Requirement ::
Take the entries below and return them unchanged.

Given records ::
(** C8, amended. A request is handed to [urlopen] only after the
    validator has returned true for its URL. In [download_file] and in
    [upload_file], when the validator returns false the function returns
    its failure value ([False], [None]) and leaves the world as it was:
    no request has gone out. In every run the requests handed to
    [urlopen] so far are unchanged, or the validator returned true and
    the one request appended is for the validated URL. Over the network,
    the [GET] of [download_file] is followed by the requests for the
    redirect targets, which are not validated; the [PUT] of
    [upload_file] is the only request of its call. *)
Theorem C8_request_only_after_validation :
  forall pf w,
    (forall url dest sz,
       (is_allowed_download_url pf url = Return false ->
        download_file pf url dest sz w = (Return false, w)) /\
       (net (snd (download_file pf url dest sz w)) = net w \/
        (is_allowed_download_url pf url = Return true /\
         exists req, req_url req = url /\
           net (snd (download_file pf url dest sz w)) = (net w ++ [(req, 300)])%list /\
           connections pf (net (snd (download_file pf url dest sz w)))
           = (connections pf (net w) ++ url :: redirects pf req)%list))) /\
    (forall pdf_path,
       (forall data, fs w !! pdf_path = Some data ->
        is_allowed_upload_url pf (upload_url pdf_path) = Return false ->
        upload_file pf pdf_path w = (Return None, w)) /\
       (net (snd (upload_file pf pdf_path w)) = net w \/
        (is_allowed_upload_url pf (upload_url pdf_path) = Return true /\
         exists req, req_url req = upload_url pdf_path /\
           net (snd (upload_file pf pdf_path w)) = (net w ++ [(req, 120)])%list /\
           connections pf (net (snd (upload_file pf pdf_path w)))
           = (connections pf (net w) ++ [upload_url pdf_path])%list))).
Proof.
  intros pf w. split.
  - intros url dest sz. split.
    + apply download_file_rejected.
    + destruct (download_file_net_get pf url dest sz w)
        as [H | (Hv & req & Hu & Hget & H)]; [left; exact H | right].
      split; [exact Hv|]. exists req. repeat split; try assumption.
      rewrite H, connections_app, connections_one.
      unfold requested_urls. rewrite Hget, Hu. reflexivity.
  - intros pdf_path. split.
    + intros data. apply upload_file_rejected.
    + destruct (upload_file_net_put pf pdf_path w)
        as [H | (Hv & req & Hu & Hput & H)]; [left; exact H | right].
      split; [exact Hv|]. exists req. repeat split; try assumption.
      rewrite H, connections_app, connections_one.
      unfold requested_urls. rewrite Hput, Hu. reflexivity.
Qed.

(** Scenario of C8: the mirror resolves to the loopback address, and
    [download_file] gives up before any request. *)
Lemma C8_witness :
  download_file (Scenario.resolving (Return [Scenario.loopback_v4]))
    Scenario.mirror_url ("/", ["downloads"; "DataSet_1.zip"]) 1230
    {| fs := ∅; net := [] |}
  = (Return false, {| fs := ∅; net := [] |}).
Proof.
  apply (proj1 (proj1 (C8_request_only_after_validation
           (Scenario.resolving (Return [Scenario.loopback_v4]))
           {| fs := ∅; net := [] |})
           Scenario.mirror_url ("/", ["downloads"; "DataSet_1.zip"]) 1230)).
  vm_compute. reflexivity.
Defined.

(** ** Helper lemmas: strings and paths *)

Lemma lower_ascii_sep c : Ascii.eqb (lower_ascii c) "/" = Ascii.eqb c "/".
Proof.
  destruct c as [[] [] [] [] [] [] [] []]; vm_compute; reflexivity.
Qed.

Lemma has_sep_lower s : has_sep (lower s) = has_sep s.
Proof.
  induction s as [|c s IH]; simpl; [reflexivity|].
  rewrite lower_ascii_sep, IH. reflexivity.
Qed.

Lemma split_sep_not_nil s : pathlib.split_sep s <> [].
Proof.
  destruct s as [|c s]; simpl; [discriminate|].
  destruct (Ascii.eqb c "/"); [discriminate|].
  destruct (pathlib.split_sep s); discriminate.
Qed.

Answer below ::
(** C8, amended. A request is handed to [urlopen] only after the
    validator has returned true for its URL. In [download_file] and in
    [upload_file], when the validator returns false the function returns
    its failure value ([False], [None]) and leaves the world as it was:
    no request has gone out. In every run the requests handed to
    [urlopen] so far are unchanged, or the validator returned true and
    the one request appended is for the validated URL. Over the network,
    the [GET] of [download_file] is followed by the requests for the
    redirect targets, which are not validated; the [PUT] of
    [upload_file] is the only request of its call. *)
Theorem C8_request_only_after_validation :
  forall pf w,
    (forall url dest sz,
       (is_allowed_download_url pf url = Return false ->
        download_file pf url dest sz w = (Return false, w)) /\
       (net (snd (download_file pf url dest sz w)) = net w \/
        (is_allowed_download_url pf url = Return true /\
         exists req, req_url req = url /\
           net (snd (download_file pf url dest sz w)) = (net w ++ [(req, 300)])%list /\
           connections pf (net (snd (download_file pf url dest sz w)))
           = (connections pf (net w) ++ url :: redirects pf req)%list))) /\
    (forall pdf_path,
       (forall data, fs w !! pdf_path = Some data ->
        is_allowed_upload_url pf (upload_url pdf_path) = Return false ->
        upload_file pf pdf_path w = (Return None, w)) /\
       (net (snd (upload_file pf pdf_path w)) = net w \/
        (is_allowed_upload_url pf (upload_url pdf_path) = Return true /\
         exists req, req_url req = upload_url pdf_path /\
           net (snd (upload_file pf pdf_path w)) = (net w ++ [(req, 120)])%list /\
           connections pf (net (snd (upload_file pf pdf_path w)))
           = (connections pf (net w) ++ [upload_url pdf_path])%list))).
Proof.
  intros pf w. split.
  - intros url dest sz. split.
    + apply download_file_rejected.
    + destruct (download_file_net_get pf url dest sz w)
        as [H | (Hv & req & Hu & Hget & H)]; [left; exact H | right].
      split; [exact Hv|]. exists req. repeat split; try assumption.
      rewrite H, connections_app, connections_one.
      unfold requested_urls. rewrite Hget, Hu. reflexivity.
  - intros pdf_path. split.
    + intros data. apply upload_file_rejected.
    + destruct (upload_file_net_put pf pdf_path w)
        as [H | (Hv & req & Hu & Hput & H)]; [left; exact H | right].
      split; [exact Hv|]. exists req. repeat split; try assumption.
      rewrite H, connections_app, connections_one.
      unfold requested_urls. rewrite Hput, Hu. reflexivity.
Qed.

(** Scenario of C8: the mirror resolves to the loopback address, and
    [download_file] gives up before any request. *)
Lemma C8_witness :
  download_file (Scenario.resolving (Return [Scenario.loopback_v4]))
    Scenario.mirror_url ("/", ["downloads"; "DataSet_1.zip"]) 1230
    {| fs := ∅; net := [] |}
  = (Return false, {| fs := ∅; net := [] |}).
Proof.
  apply (proj1 (proj1 (C8_request_only_after_validation
           (Scenario.resolving (Return [Scenario.loopback_v4]))
           {| fs := ∅; net := [] |})
           Scenario.mirror_url ("/", ["downloads"; "DataSet_1.zip"]) 1230)).
  vm_compute. reflexivity.
Defined.

(** ** Helper lemmas: strings and paths *)

Lemma lower_ascii_sep c : Ascii.eqb (lower_ascii c) "/" = Ascii.eqb c "/".
Proof.
  destruct c as [[] [] [] [] [] [] [] []]; vm_compute; reflexivity.
Qed.

Lemma has_sep_lower s : has_sep (lower s) = has_sep s.
Proof.
  induction s as [|c s IH]; simpl; [reflexivity|].
  rewrite lower_ascii_sep, IH. reflexivity.
Qed.

Lemma split_sep_not_nil s : pathlib.split_sep s <> [].
Proof.
  destruct s as [|c s]; simpl; [discriminate|].
  destruct (Ascii.eqb c "/"); [discriminate|].
  destruct (pathlib.split_sep s); discriminate.
Qed.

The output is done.